We're in Phase 1 (Nov 2025 – Nov 2026): Level 1 and Level 2 self-assessments in new solicitations. Affirm in SPRS.

Phase 2 hits Nov 10, 2026: Level 2 third-party certs required for more contracts (especially CUI). Backlogs for C3PAOs are already building, so plan now or wait months.

Full rollout wraps by late 2028.

Quick Action Steps for Small Manufacturers

1. Determine if you handle CUI (ask your prime or review contracts/data markings).

2. Run a gap assessment against NIST 800-171 (free self-scan tools exist; paid consultants speed it up).
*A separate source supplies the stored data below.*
(** All the weekly entries of a campaign list, in the order the loops
    visit them. *)
Definition allWeeks (campaigns : list Campaign.t) : list WeekStat.t :=
  flat_map (fun c => nullish (Campaign.weekly_performance c) []) campaigns.

End Spec.

(* ================================================================== *)
(** ** Inputs used in the examples *)

Module Examples.
Import DemographicView Spec.

(** One campaign, spend 100 and revenue 40, whose first segment states
    its percentage and whose second does not. *)
Definition mixedSegments : list DemographicBreakdown.t :=
  [ segment (Some "18-24") (Some "male") (Some (ofZ 60)) 1000 50 5;
    segment (Some "25-34") (Some "female") None 800 40 2 ].

Definition mixedCampaign : Campaign.t :=
  demographicCampaign (Some (ofZ 100)) (Some (ofZ 40)) (Some mixedSegments).

(** The two campaigns of the end-to-end scenario of the specification. *)
Definition campaignA : Campaign.t :=
  demographicCampaign (Some (ofZ 100)) None
    (Some [ segment (Some "18-24") (Some "male") (Some (ofZ 60)) 1000 50 5;
            segment (Some "25-34") (Some "female") (Some (ofZ 40)) 800 40 2 ]).

Definition campaignB : Campaign.t :=
  demographicCampaign (Some (ofZ 50)) None
    (Some [ segment (Some "18-24") (Some "male") None 500 10 1 ]).

(** A campaign whose spend is the JSON number [1e999], which parses to
    [Infinity]. *)
Definition infiniteSpendCampaign : Campaign.t :=
  demographicCampaign (Some PosInf) (Some (ofZ 40))
    (Some [ segment (Some "18-24") (Some "male") (Some (ofZ 100)) 1000 50 5 ]).

(** A campaign with spend 100 and no demographic breakdown. *)
Definition unbrokenCampaign : Campaign.t :=
  demographicCampaign (Some (ofZ 100)) (Some (ofZ 300)) None.

(** A segment with the three counts as numbers of any kind. *)
Definition segmentOf (age gender : option string) (pct : option number)
  (impressions clicks conversions : number) : DemographicBreakdown.t :=
  {| DemographicBreakdown.age_group := age;
     DemographicBreakdown.gender := gender;
     DemographicBreakdown.percentage_of_audience := pct;
     DemographicBreakdown.performance :=
       Some {| Performance.impressions := Some impressions;
               Performance.clicks := Some clicks;
               Performance.conversions := Some conversions |} |}.

(** Two segments of one group whose impressions are the JSON numbers
    [1e999] and [-1e999], which parse to [Infinity] and [-Infinity]. *)
Definition oppositeInfinities : Campaign.t :=
  demographicCampaign (Some (ofZ 100)) (Some (ofZ 40))
    (Some [ segmentOf (Some "18-24") (Some "male") (Some (ofZ 50))
              PosInf (ofZ 5) (ofZ 1);
            segmentOf (Some "18-24") (Some "male") (Some (ofZ 50))
              NegInf (ofZ 3) (ofZ 1) ]).


(** A segment whose gender is neither of the two. *)
Definition otherSegment : DemographicBreakdown.t :=
  segment None (Some "Non-binary") (Some (ofZ 20)) 300 12 3.

(** Age groups observed in the order 55+, 18-24, Teen. *)
Definition observedAges : Campaign.t :=
  demographicCampaign (Some (ofZ 90)) (Some (ofZ 30))
    (Some [ segment (Some "55+") (Some "male") None 10 1 0;
            segment (Some "18-24") (Some "female") None 10 1 0;
            segment (Some "Teen") (Some "male") None 10 1 0 ]).

Definition regionCampaign (entries : list RegionStat.t) : Campaign.t :=
  {| Campaign.spend := None; Campaign.revenue := None;
     Campaign.demographic_breakdown := None;
     Campaign.device_performance := None;
     Campaign.regional_performance := Some entries;
     Campaign.weekly_performance := None |}.

Definition regionStat (region country : string) (spend revenue : Z) : RegionStat.t :=
  {| RegionStat.region := region; RegionStat.country := country;
     RegionStat.spend := Some (ofZ spend); RegionStat.revenue := Some (ofZ revenue) |}.

Definition weekCampaign (entries : list WeekStat.t) : Campaign.t :=
  {| Campaign.spend := None; Campaign.revenue := None;
     Campaign.demographic_breakdown := None;
     Campaign.device_performance := None;
     Campaign.regional_performance := None;
     Campaign.weekly_performance := Some entries |}.

Definition weekStat (week_start week_end : string) (spend revenue : Z) : WeekStat.t :=
  {| WeekStat.week_start := week_start; WeekStat.week_end := week_end;
     WeekStat.spend := Some (ofZ spend); WeekStat.revenue := Some (ofZ revenue) |}.

Definition deviceCampaign (entries : list DeviceStat.t) : Campaign.t :=
  {| Campaign.spend := None; Campaign.revenue := None;
     Campaign.demographic_breakdown := None;
     Campaign.device_performance := Some entries;
     Campaign.regional_performance := None;
     Campaign.weekly_performance := None |}.

Definition deviceStat (device : option string)
  (impressions clicks conversions spend revenue : Z) : DeviceStat.t :=
  {| DeviceStat.device := device;
     DeviceStat.impressions := Some (ofZ impressions);
     DeviceStat.clicks := Some (ofZ clicks);
     DeviceStat.conversions := Some (ofZ conversions);
     DeviceStat.spend := Some (ofZ spend);
     DeviceStat.revenue := Some (ofZ revenue) |}.

(** A mobile entry whose impressions are the JSON number [1e999]. *)
Definition infiniteImpressions : DeviceStat.t :=
  {| DeviceStat.device := Some "mobile";
     DeviceStat.impressions := Some PosInf;
     DeviceStat.clicks := Some (ofZ 50);
     DeviceStat.conversions := Some (ofZ 5);
     DeviceStat.spend := Some (ofZ 20);
     DeviceStat.revenue := Some (ofZ 80) |}.

(** Mobile and desktop entries of two campaigns and one tablet entry. *)
Definition twoDevices : list Campaign.t :=
  [ deviceCampaign [ deviceStat (Some "Mobile") 1000 50 5 20 80;
                     deviceStat (Some "tablet") 500 10 1 5 10 ];
    deviceCampaign [ deviceStat (Some "DESKTOP") 600 30 6 40 60;
                     deviceStat (Some "mobile") 200 20 1 10 30 ] ].

(** Two weekly entries with different boundary pairs and one joined key. *)
Definition weekA : WeekStat.t :=
  weekStat "2024-01-01" "2024-01-07_2024-01-14" 10 30.
Definition weekB : WeekStat.t :=
  weekStat "2024-01-01_2024-01-07" "2024-01-14" 5 20.

End Examples.

(* ================================================================== *)
(** ** What one segment adds *)

Module Contribution.
Import DemographicView.

(** The metrics of an age group after a segment with the given shares
    and counts has been added to [current]. *)
Definition plus (current : AgeMetrics.t)
  (spendShare revenueShare impressions clicks conversions : number) : AgeMetrics.t :=
  {| AgeMetrics.spend := add (AgeMetrics.spend current) spendShare;
     AgeMetrics.revenue := add (AgeMetrics.revenue current) revenueShare;
     AgeMetrics.impressions := add (AgeMetrics.impressions current) impressions;
     AgeMetrics.clicks := add (AgeMetrics.clicks current) clicks;
     AgeMetrics.conversions := add (AgeMetrics.conversions current) conversions |}.

(** [m] before and [m'] after the addition of a segment under [key]:
    the entry of [key] has grown, every other entry is as it was. *)
Definition added (m m' : AgeTotals) (key : string)
  (spendShare revenueShare impressions clicks conversions : number) : Prop :=
  sget m' key
  = Some (plus (nullish (sget m key) createEmptyAgeMetrics)
            spendShare revenueShare impressions clicks conversions)
  /\ forall k, k <> key -> sget m' k = sget m k.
3. Document your System Security Plan (SSP) and Plan of Action & Milestones (POA&M).

4. Complete self-assessment if Level 2 applies now, submit to SPRS, affirm annually.

5. Budget for potential C3PAO costs in 2026-2027 (tens of thousands, depending on size).

The DoW isn't budging and compliance is now a contract condition. Small businesses get some relief (lower affirmation costs, phased entry), but the clock is ticking.